TASK GOAL = Restate each entry word for word. Keep every detail intact.

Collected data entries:
★ ★ ★ ★ ★ ★ ★
(** * Parsec grammar subsystem: verifier, grammar and materializer

    A shallow embedding of [src/lib/cfg/grammar-parser.ts] (the
    recursive-descent verifier), of the Lark grammar template and of
    [src/lib/cfg/grammar-builder.ts] (the materializer), with the
    properties of the specification stated over them.

    Strings are [String.string]: the UTF-8 bytes of the JavaScript string.
    Every literal and every character class of the parser is ASCII, so a
    cursor that has only moved over matched text counts the same offset in
    bytes as in UTF-16 code units. *)

From Stdlib Require Import String Ascii List Bool Arith Lia Sorted ZArith.
Import ListNotations.
Open Scope list_scope.
Open Scope string_scope.

Set Warnings "-register-all".

Set Implicit Arguments.

(* ================================================================ *)
(** ** JavaScript string primitives *)
(* ================================================================ *)

Module JsString.

(** [s.slice(n)] for [0 <= n]. *)
Fixpoint slice (s : string) (n : nat) : string :=
  match n, s with
  | 0, _ => s
  | S n', String _ s' => slice s' n'
  | S _, EmptyString => EmptyString
  end.

(** [s.slice(0, n)]. *)
Fixpoint take (n : nat) (s : string) : string :=
  match n, s with
  | S n', String c s' => String c (take n' s')
  | _, _ => EmptyString
  end.

Fixpoint isPrefix (p s : string) : bool :=
  match p, s with
  | EmptyString, _ => true
  | String a p', String b s' => Ascii.eqb a b && isPrefix p' s'
  | String _ _, EmptyString => false
  end.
★ ★ ★ ★ ★ ★ ★
REPLY =
(** * Parsec grammar subsystem: verifier, grammar and materializer

    A shallow embedding of [src/lib/cfg/grammar-parser.ts] (the
    recursive-descent verifier), of the Lark grammar template and of
    [src/lib/cfg/grammar-builder.ts] (the materializer), with the
    properties of the specification stated over them.

    Strings are [String.string]: the UTF-8 bytes of the JavaScript string.
    Every literal and every character class of the parser is ASCII, so a
    cursor that has only moved over matched text counts the same offset in
    bytes as in UTF-16 code units. *)

From Stdlib Require Import String Ascii List Bool Arith Lia Sorted ZArith.
Import ListNotations.
Open Scope list_scope.
Open Scope string_scope.

Set Warnings "-register-all".

Set Implicit Arguments.

(* ================================================================ *)
(** ** JavaScript string primitives *)
(* ================================================================ *)

Module JsString.

(** [s.slice(n)] for [0 <= n]. *)
Fixpoint slice (s : string) (n : nat) : string :=
  match n, s with
  | 0, _ => s
  | S n', String _ s' => slice s' n'
  | S _, EmptyString => EmptyString
  end.

(** [s.slice(0, n)]. *)
Fixpoint take (n : nat) (s : string) : string :=
  match n, s with
  | S n', String c s' => String c (take n' s')
  | _, _ => EmptyString
  end.

Fixpoint isPrefix (p s : string) : bool :=
  match p, s with
  | EmptyString, _ => true
  | String a p', String b s' => Ascii.eqb a b && isPrefix p' s'
  | String _ _, EmptyString => false
  end.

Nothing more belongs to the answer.